I“I think that I shall never see A poem lovely as a tree”
have always felt that when Joyce Kilmer penned those well-known lines he was under the influence of some sort of psychotic drug. It was long before marijuana was legal and past the time when opium was in its heyday but nevertheless I am sure he was dabbling in acid or magic mushrooms or the like.
Don’t get me wrong, I realize trees are an essential part of life here on planet earth. They provide shade, they reduce carbon dioxide in the atmosphere, they filter out pesticides and fertilizers before they hit the water supply and in a pinch serve a decorative function as well. It’s just that come October, each and every year, without fail, they start their annual shedding. Like one enormous deciduous dog their branches shake and shimmy in the wind and disgorge a ton or two of foliage into my yard. And I hate it.
For two full months I take up the annual struggle. Armed with an array of tools, bags, and high-tech electrical equipment I rake, blow, bundle and bag and still the leaves come down. There seems to be no end.
The first year that we lived in Casa Loiselle I decided the best thing to do was to wait until all the leaves had fallen before scooping them up. This way, I surmised, I could reduce the effort to one, albeit very long, day. As far as errors go this was right up there with Hitler’s invasion of Russia in 1941. Just as the Soviet interior proved to be an endless tract into which the Russian army retreated undefeated, the pile of leaves that accumulated defied my limited imagination. The result was that I spent considerably more than the anticipated one day knee deep in leaves. To add insult to injury, it had been a wet fall and the sodden leaves proved unamenable to being scooped up by anything other than a shovel.
Part of the problem is that my home is located in close proximity to somewhere in the neighbourhood of 6,000 maple trees. Our own yard contains two large maples in the front and a mini forest in the rear. To compound the problem, our neighbours all appear to be under the thrall of the abovementioned poet and insist on having trees of their own. The result is an endless flurry of leaves blown from whichever way the wind chooses to gust.

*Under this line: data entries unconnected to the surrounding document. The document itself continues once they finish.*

(** * The "Build Docker Image" workflow of eboutique-microservice

    A shallow embedding of the repository's build workflow (the YAML file
    with the jobs [detect-changes] and [build-and-push]) and of the two
    shell scripts it runs, followed by the properties of the selective
    build pipeline that the specification states about them.

    Shell values are modelled as the shell has them: a variable is a
    [string], a bash array a [list string], a command's exit status an
    inductive type.  What the platform decides for the workflow (job
    conditions, matrix expansion, the order of steps, the default of
    [fail-fast]) is written as functions over the workflow's own constants,
    each one next to the line of the workflow it reads. *)

From Stdlib Require Import Ascii String List Bool Arith Lia Permutation.
From stdpp Require Import base option list strings gmap.
Import ListNotations.

Local Open Scope list_scope.

(** ** Strings as the shell sees them *)

Module Sh.

(** The double quote and the newline, written by their codes. *)
Definition dq : ascii := "034"%char.
Definition nl : ascii := "010"%char.
Definition slash : ascii := "/"%char.

Definition DQ : string := String dq "".

(** [starts_with p s]: [p] is a prefix of [s], character by character. *)
Fixpoint starts_with (p s : string) : bool :=
  match p, s with
  | EmptyString, _ => true
  | String a p', String b s' => Ascii.eqb a b && starts_with p' s'
  | String _ _, EmptyString => false
  end.

(** [strip_prefix p s] is the rest of [s] after its prefix [p]. *)
Fixpoint strip_prefix (p s : string) : option string :=
  match p, s with
  | EmptyString, _ => Some s
  | String a p', String b s' =>
      if Ascii.eqb a b then strip_prefix p' s' else None
  | String _ _, EmptyString => None
  end.

(** The lines of a text: the segments between newline characters.  A
    pipe [echo "$v" | ...] feeds the reader exactly these lines, since
    [echo] terminates the text with one more newline.  (A text that
    [echo] takes for an option, such as [-n], is printed as nothing; it
    holds no slash, so it starts with no pattern of the form [dir/]
    either way.) *)
Fixpoint lines_from (cur : string -> string) (s : string) : list string :=
  match s with
  | EmptyString => [cur ""]
  | String c s' =>
      if Ascii.eqb c nl then cur "" :: lines_from (fun r => r) s'
      else lines_from (fun r => cur (String c r)) s'
  end.

Definition lines (s : string) : list string := lines_from (fun r => r) s.

(** A name that fits on one line. *)
Fixpoint no_newline (s : string) : bool :=
  match s with
  | EmptyString => true
  | String c s' => negb (Ascii.eqb c nl) && no_newline s'
  end.

(** ["${arr[*]}"] under [IFS=sep]: the elements joined by [sep]. *)
Fixpoint join (sep : string) (l : list string) : string :=
  match l with
  | [] => ""
  | [x] => x
  | x :: rest => x +:+ sep +:+ join sep rest
  end.

(** The text whose lines are [l]. *)
Definition unlines (l : list string) : string := join (String nl "") l.

(** [${v::n}]: the first [n] characters of [v] (all of it when shorter). *)
Fixpoint take_chars (n : nat) (s : string) : string :=
  match n, s with
  | S n', String c s' => String c (take_chars n' s')
  | _, _ => ""
  end.

(** A pattern is plain when no character of it is special in a basic
    regular expression, so that [grep] reads it literally. *)
Definition bre_special (c : ascii) : bool :=
  existsb (Ascii.eqb c) ["."; "["; "]"; "*"; "\"; "^"; "$"]%char.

Why not try mulching the leaves you say. After all they make good fertilizer for the lawn and gardens. Well, in fact, I have tried a limited mulching program but soon realized that I could have garden soil to rival the fabled fertile crescent and still have barely scratched the surface.
Short of buying one of the used grain silos that dot the Saskatchewan prairies for storage I would still be overrun with leaves.

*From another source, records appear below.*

(** * csi-driver-nfs: the controller server of the NFS CSI driver

    A shallow embedding of [pkg/nfs/controllerserver.go] and of the part of
    [pkg/nfs/nfs.go] it reads (the supported access-mode map), followed by
    the properties of the volume-id codec, of parameter and capability
    validation and of the CreateVolume / DeleteVolume workflows.

    Go strings are byte sequences: they are modelled by [string], whose
    characters are the 256 byte values.  Go maps with an unspecified
    iteration order are modelled by the sequence of entries in the order a
    [range] loop visits them. *)

From Stdlib Require Import ZArith Ascii String List Lia.
From stdpp Require Import base list strings gmap.

Local Open Scope Z_scope.
Set Warnings "-clear-no-such-hyp".

(** ** The Go standard library functions the controller calls *)

Module strings.

(** [strings.Split(s, sep)] for a separator [sep] of one byte: the
    substrings between the occurrences of [sep], in order.  The result
    always has one more element than [s] has separators, so the empty
    string splits into one empty element. *)
Fixpoint Split (s : string) (sep : ascii) : list string :=
  match s with
  | EmptyString => [EmptyString]
  | String c s' =>
      if Ascii.eqb c sep then EmptyString :: Split s' sep
      else match Split s' sep with
           | [] => [String c EmptyString]
           | t :: ts => String c t :: ts
           end
  end.

(** [strings.Join(elems, sep)]. *)
Fixpoint Join (elems : list string) (sep : string) : string :=
  match elems with
  | [] => EmptyString
  | [a] => a
  | a :: rest => a +:+ sep +:+ Join rest sep
  end.

(** The byte loop of [strings.ToLower] on a string of ASCII bytes. *)
Definition lower_byte (c : ascii) : ascii :=
  let n := N_of_ascii c in
  if ((65 <=? n) && (n <=? 90))%N then ascii_of_N (n + 32) else c.

Fixpoint isASCII (s : string) : bool :=
  match s with
  | EmptyString => true
  | String c s' => (N_of_ascii c <? 128)%N && isASCII s'
  end.

Fixpoint lower_bytes (s : string) : string :=
  match s with
  | EmptyString => EmptyString
  | String c s' => String (lower_byte c) (lower_bytes s')
  end.

(** [strings.ToLower(s)]: the byte loop when every byte of [s] is below
    [utf8.RuneSelf], and [strings.Map(unicode.ToLower, s)] otherwise.
    The Unicode case tables are not part of this development:
    [mapLower] stands for [strings.Map(unicode.ToLower, _)]. *)
Definition ToLower (mapLower : string → string) (s : string) : string :=
  if isASCII s then lower_bytes s else mapLower s.

(** Number of occurrences of a byte, [strings.Count(s, string(c))];
    the controller does not call it, the statements below do. *)
Fixpoint Count (s : string) (c : ascii) : nat :=
  match s with
  | EmptyString => 0%nat
  | String a s' => ((if Ascii.eqb a c then 1 else 0) + Count s' c)%nat
  end.

(** [strings.ContainsRune(s, c)] for a byte [c]; for the statements
    too. *)
Fixpoint Contains (s : string) (c : ascii) : bool :=
  match s with
  | EmptyString => false
  | String a s' => Ascii.eqb a c || Contains s' c
  end.

End strings.

Module filepath.

Definition Separator : ascii := "/"%char.

(** One step of [filepath.Clean]'s scan, on the path element [e] with
    the elements written so far in [out], last first.  [..] removes the
    last element written, unless there is none or it is itself a [..]
    of the leading [../..] prefix; then a rooted path drops it and a
    relative path writes it. *)
Definition clean_step (rooted : bool) (out : list string) (e : string)
  : list string :=
  if bool_decide (e = "") then out
  else if bool_decide (e = ".") then out
  else if bool_decide (e = "..") then
    match out with
    | x :: out' =>
        if bool_decide (x = "..") then (if rooted then out else e :: out)
        else out'
    | [] => if rooted then out else [e]
    end
  else e :: out.

Definition rooted (path : string) : bool :=
  match path with
  | String c _ => Ascii.eqb c Separator
  | EmptyString => false
  end.

(** [filepath.Clean(path)] on Unix, computed on the elements of [path]
    between separators rather than byte by byte: empty and [.] elements
    are dropped, [..] is resolved against the element before it, and
    the empty result is [.]. *)
Definition Clean (path : string) : string :=
  let r := rooted path in
  let out := fold_left (clean_step r) (strings.Split path Separator) [] in
  if r then String Separator (strings.Join (rev out) "/")
  else match out with
       | [] => "."
       | _ => strings.Join (rev out) "/"
       end.

(** [filepath.Join(elem...)]: the elements from the first non-empty one
    on, joined with the separator and cleaned; [""] if all are empty. *)
Fixpoint Join (elem : list string) : string :=
  match elem with
  | [] => ""
  | e :: rest =>
      if bool_decide (e = "") then Join rest
      else Clean (strings.Join elem "/")
  end.

End filepath.

(** ** The CSI messages the controller reads and builds
    (generated code of [github.com/container-storage-interface/spec]) *)

Module csi.

(** [VolumeCapability_AccessMode_Mode], an [int32] enumeration. *)
Definition VolumeCapability_AccessMode_Mode := Z.
Definition VolumeCapability_AccessMode_UNKNOWN : Z := 0.
Definition VolumeCapability_AccessMode_SINGLE_NODE_WRITER : Z := 1.
Definition VolumeCapability_AccessMode_SINGLE_NODE_READER_ONLY : Z := 2.
Definition VolumeCapability_AccessMode_MULTI_NODE_READER_ONLY : Z := 3.
Definition VolumeCapability_AccessMode_MULTI_NODE_SINGLE_WRITER : Z := 4.
Definition VolumeCapability_AccessMode_MULTI_NODE_MULTI_WRITER : Z := 5.

Record VolumeCapability_AccessMode := {
  Mode : VolumeCapability_AccessMode_Mode
}.

Record VolumeCapability_MountVolume := {
  FsType : string;
  MountFlags : list string
}.

Inductive VolumeCapability_BlockVolume := BlockVolume.

(** The oneof [access_type]: a wrapper around a pointer to the block or
    the mount descriptor. *)
Inductive isVolumeCapability_AccessType :=
| VolumeCapability_Block (Block : option VolumeCapability_BlockVolume)
| VolumeCapability_Mount (Mount : option VolumeCapability_MountVolume).

Record VolumeCapability := {
  AccessType : option isVolumeCapability_AccessType;
  AccessMode : option VolumeCapability_AccessMode
}.

Definition GetAccessMode (c : VolumeCapability) := AccessMode c.
Definition GetAccessType (c : VolumeCapability) := AccessType c.
Definition GetMount (c : VolumeCapability)
  : option VolumeCapability_MountVolume :=
  match GetAccessType c with
  | Some (VolumeCapability_Mount x) => x
  | _ => None
  end.

Record CapacityRange := {
  RequiredBytes : Z;
  LimitBytes : Z
}.

Definition GetRequiredBytes (r : option CapacityRange) : Z :=
  match r with Some r => RequiredBytes r | None => 0 end.

(** [Parameters] is a Go map: its entries in the order in which the
    [range] loop of the request at hand visits them. *)
Record CreateVolumeRequest := {
  Name : string;
  CapacityRange_ : option CapacityRange;
  VolumeCapabilities : list (option VolumeCapability);
  Parameters : list (string * string)
}.

Record Volume := {
  CapacityBytes : Z;
  VolumeId : string;
  VolumeContext : gmap string string
}.

Record CreateVolumeResponse := { Volume_ : option Volume }.

Record DeleteVolumeRequest := { VolumeId_ : string }.

Inductive DeleteVolumeResponse := EmptyDeleteVolumeResponse.

Record NodePublishVolumeRequest := {
  TargetPath : string;
  PublishContext : gmap string string
}.

Record NodeUnpublishVolumeRequest := { TargetPath_ : string }.

End csi.

(** ** Errors and gRPC statuses *)

(** One constructor for each [fmt.Errorf] of the controller; [Foreign]
    is an error returned by a collaborator (node server, [os]), with the
    text of its [Error()]. *)
Inductive error :=
| ErrCapabilitiesMissing
| ErrCapabilityNil
| ErrAccessModeNotSet
| ErrAccessModeUnsupported (m : csi.VolumeCapability_AccessMode_Mode)
| ErrAccessTypeNotSet
| ErrMountOnly
| ErrInvalidParameter (k : string)
| ErrRequiredParameter (p : string)
| ErrIdFormat (id : string) (tokens : nat)
| Foreign (msg : string).

Module codes.
Inductive Code := OK | InvalidArgument | Internal | Unimplemented.
End codes.

Module status.

(** What the message of a status is built from. *)
Inductive Message :=
| NameMissing
| VolumeIdEmpty
| OfError (e : error)
| MountFailed (e : error)
| MkdirFailed (e : error)
| RemoveFailed (e : error).

Record Status := Error { Code : codes.Code; Msg : Message }.

End status.

(** The two results of an RPC method: [(resp, nil)] and [(nil, err)]. *)
Inductive rpc (A : Type) :=
| Reply (resp : A)
| Fail (err : status.Status).
Arguments Reply {A} resp.
Arguments Fail {A} err.

(** ** Calls to the collaborators *)

(** The controller reaches the outside through the node server (which
    mounts and unmounts) and through [os]; each call returns an [error],
    [None] for [nil].  Logging through [glog] is not modelled. *)
Inductive Op :=
| NodePublishVolume (req : csi.NodePublishVolumeRequest)
| NodeUnpublishVolume (req : csi.NodeUnpublishVolumeRequest)
| os_Mkdir (path : string) (perm : Z)
| os_RemoveAll (path : string).

(** A method body: a result, or a call and what follows its result. *)
Inductive Prog (A : Type) :=
| Ret (a : A)
| Do (op : Op) (k : option error → Prog A).
Arguments Ret {A} a.
Arguments Do {A} op k.

Fixpoint bind {A B} (p : Prog A) (f : A → Prog B) : Prog B :=
  match p with
  | Ret a => f a
  | Do op k => Do op (λ r, bind (k r) f)
  end.

Global Instance Prog_ret : MRet Prog := @Ret.
Global Instance Prog_bind : MBind Prog := λ A B f p, bind p f.

Definition call (op : Op) : Prog (option error) := Do op Ret.

(** [defer cleanup] before [body]: [cleanup] runs when [body] returns,
    and the value returned is the one [body] computed (the results of the
    methods are not named, so the deferred function cannot change them). *)
Definition defer {A} (cleanup : Prog unit) (body : Prog A) : Prog A :=
  a ← body; _ ← cleanup; Ret a.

The only one in our household that appears to look to the fall with great anticipation is Brando the Wonder Dog. Unlike his master he never met a leaf pile that he didn’t like. As a result, no sooner have I raked or blown the maple detritus into a manageable pile than the dog launches himself, torpedo like, into the mound disappearing entirely save for a merrily wagging tail.

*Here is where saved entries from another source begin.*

(** There is no match exactly when no opening brace has a closing brace
    after it. *)
Lemma brace_span_none (text : string) :
  brace_span text = None ->
  forall pre mid post, text <> pre ++ "{" ++ mid ++ "}" ++ post.
Proof.
  unfold brace_span. intros H pre mid post E.
  destruct (from_first 123 text) as [t|] eqn:F.
  - apply upto_last_none in H.
    destruct (from_first_some _ _ _ F) as (pre0 & r & E0 & -> & Hpre).
    rewrite E0 in E.
    destruct (app_split_at pre0 _ pre "{"%char (mid ++ "}" ++ post) E Hpre)
      as (d & Hd).
    rewrite Hd in H. rewrite has_char_app in H. simpl in H.
    rewrite has_char_app in H. simpl in H.
    rewrite !orb_true_r in H. discriminate.
  - apply from_first_none in F. rewrite E in F.
    rewrite has_char_app in F. simpl in F. rewrite orb_true_r in F.
    discriminate.
Qed.

(** ** Reply parsing *)

(** A span that [json.loads] does not parse and that does not give the fixed
    fallback. The object of the reply holds an integer literal of 4301
    digits; [json.loads] raises [ValueError] on it, which is not a
    [JSONDecodeError], so the handler of the inner [try] does not apply and
    the outer handler builds the result: the summary is the error text, cut
    to 100 characters, behind a fixed prefix. *)
Lemma unparsed_span_gives_error_summary :
  let result :=
    categorize_and_summarize_email no_libraries (replying long_integer_reply)
                                   0 lunch_mail in
  brace_span long_integer_reply = Some long_integer_json /\
  json_loads no_libraries long_integer_json
    = LoadsRaised (Json.digit_limit_error 4301) /\
  result <> fallback_analysis /\
  subscript result "summary"
    = Ok (PStr ("Error analyzing email: Exceeds the limit (4300 digits) for "
                ++ "integer string conversion: value has 4301 digits; "
                ++ "use sys.set_in")) /\
  subscript result "summary"
    <> Ok (PStr "Email content could not be properly analyzed").
Proof.
  cbv zeta. split; [vm_compute; reflexivity|].
  split; [vm_compute; reflexivity|].
  split; [intros H; vm_compute in H; discriminate H|].
  split; [vm_compute; reflexivity|].
  intros H; vm_compute in H; discriminate H.
Qed.

(** C5, as the code has it. When the service returns a text, the result of
    the analysis is decided by the span from the first opening brace of the
    text to its last closing brace: if [json.loads] accepts the span its
    value is returned as it is; if it reports a decoding error, or if the
    text has no such span, the fixed fallback is returned, whose categories
    are the single label PERSONAL, whose summary is the fixed sentence and
    whose importance is 5; if it raises another exception, the result has the
    same categories and importance, and its summary is a fixed prefix
    followed by the first 100 characters of the error text. *)
Theorem reply_parsing lib self calls email_data text :
  perplexity_client self calls (analysis_request email_data)
    = Reply (Some text) ->
  let result := categorize_and_summarize_email lib self calls email_data in
  (forall span, brace_span text = Some span ->
     (exists pre mid post,
         text = pre ++ span ++ post /\ span = "{" ++ mid ++ "}" /\
         has_char 123 pre = false /\ has_char 125 post = false) /\
     (forall v, json_loads lib span = Loaded v -> result = v) /\
     (json_loads lib span = JSONDecodeError -> result = fallback_analysis) /\
     (forall e, json_loads lib span = LoadsRaised e ->
        result
        = PDict [ ("categories", PList [PStr "PERSONAL"]);
                  ("summary",
                   PStr ("Error analyzing email: " ++ String.substring 0 100 e));
                  ("importance", PInt 5) ])) /\
  (brace_span text = None ->
     (forall pre mid post, text <> pre ++ "{" ++ mid ++ "}" ++ post) /\
     result = fallback_analysis) /\
  subscript fallback_analysis "categories" = Ok (PList [PStr "PERSONAL"]) /\
  subscript fallback_analysis "summary"
    = Ok (PStr "Email content could not be properly analyzed") /\
  subscript fallback_analysis "importance" = Ok (PInt 5).
Proof.
  intros Hreply result. subst result.
  unfold categorize_and_summarize_email. rewrite Hreply. unfold parse_reply.
  split; [|split; [|repeat split]].
  - intros span Hspan. rewrite Hspan. split; [|split; [|split]].
    + now apply brace_span_some.
    + now intros v ->.
    + now intros ->.
    + now intros e ->.
  - intros Hnone. rewrite Hnone. split; [|reflexivity].
    now apply brace_span_none.
Qed.

(** The second end-to-end scenario of the specification, through C5. *)
Lemma reply_parsing_witness :
  categorize_and_summarize_email no_libraries (replying scenario_reply) 0
                                 lunch_mail
  = PDict [ ("categories", PList [PStr "WORK"; PStr "FINANCE"]);
            ("summary", PStr "S");
            ("importance", PInt 7) ].
Proof.
  destruct (reply_parsing no_libraries (replying scenario_reply) 0 lunch_mail
                          scenario_reply eq_refl) as [Hspan _].
  destruct (Hspan scenario_json eq_refl) as (_ & Hloaded & _).
  apply Hloaded. reflexivity.
Defined.

(** A request that fails gives the fallback of the outer handler. *)
Lemma failed_request_fallback lib self calls email_data e :
  perplexity_client self calls (analysis_request email_data) = ApiRaised e ->
  categorize_and_summarize_email lib self calls email_data = error_analysis e.
Proof.
  intros H. unfold categorize_and_summarize_email. now rewrite H.
Qed.

(** ** The batch loop *)

Lemma analysis_cases lib self calls email_data :
  let analysis := categorize_and_summarize_email lib self calls email_data in
  is_fallback analysis \/ is_parsed lib self calls email_data analysis.
Proof.
  unfold categorize_and_summarize_email, parse_reply, is_fallback, is_parsed.
  destruct (perplexity_client self calls (analysis_request email_data))
    as [[text|]|e] eqn:R.
  - destruct (brace_span text) as [span|] eqn:B.
    + destruct (json_loads lib span) as [v| |e] eqn:L.
      * right. now exists text, span.
      * left. now left.
      * left. right. now exists e.
    + left. now left.
  - left. right. eauto.
  - left. right. eauto.
Qed.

The only up side to all of this, at least, is that possessing the extra lot, as treestrewn as it is, gives me some place to put the leaves once they are gathered. If not for this space I would likely have to negotiate a contract with Kruger or Cascades for a semi trailer load of suitable bags.
Short of that, the only alternative would be for the love of my life to get me the Christmas present I’ve long yearned for - a nice, self-sharpening chain saw.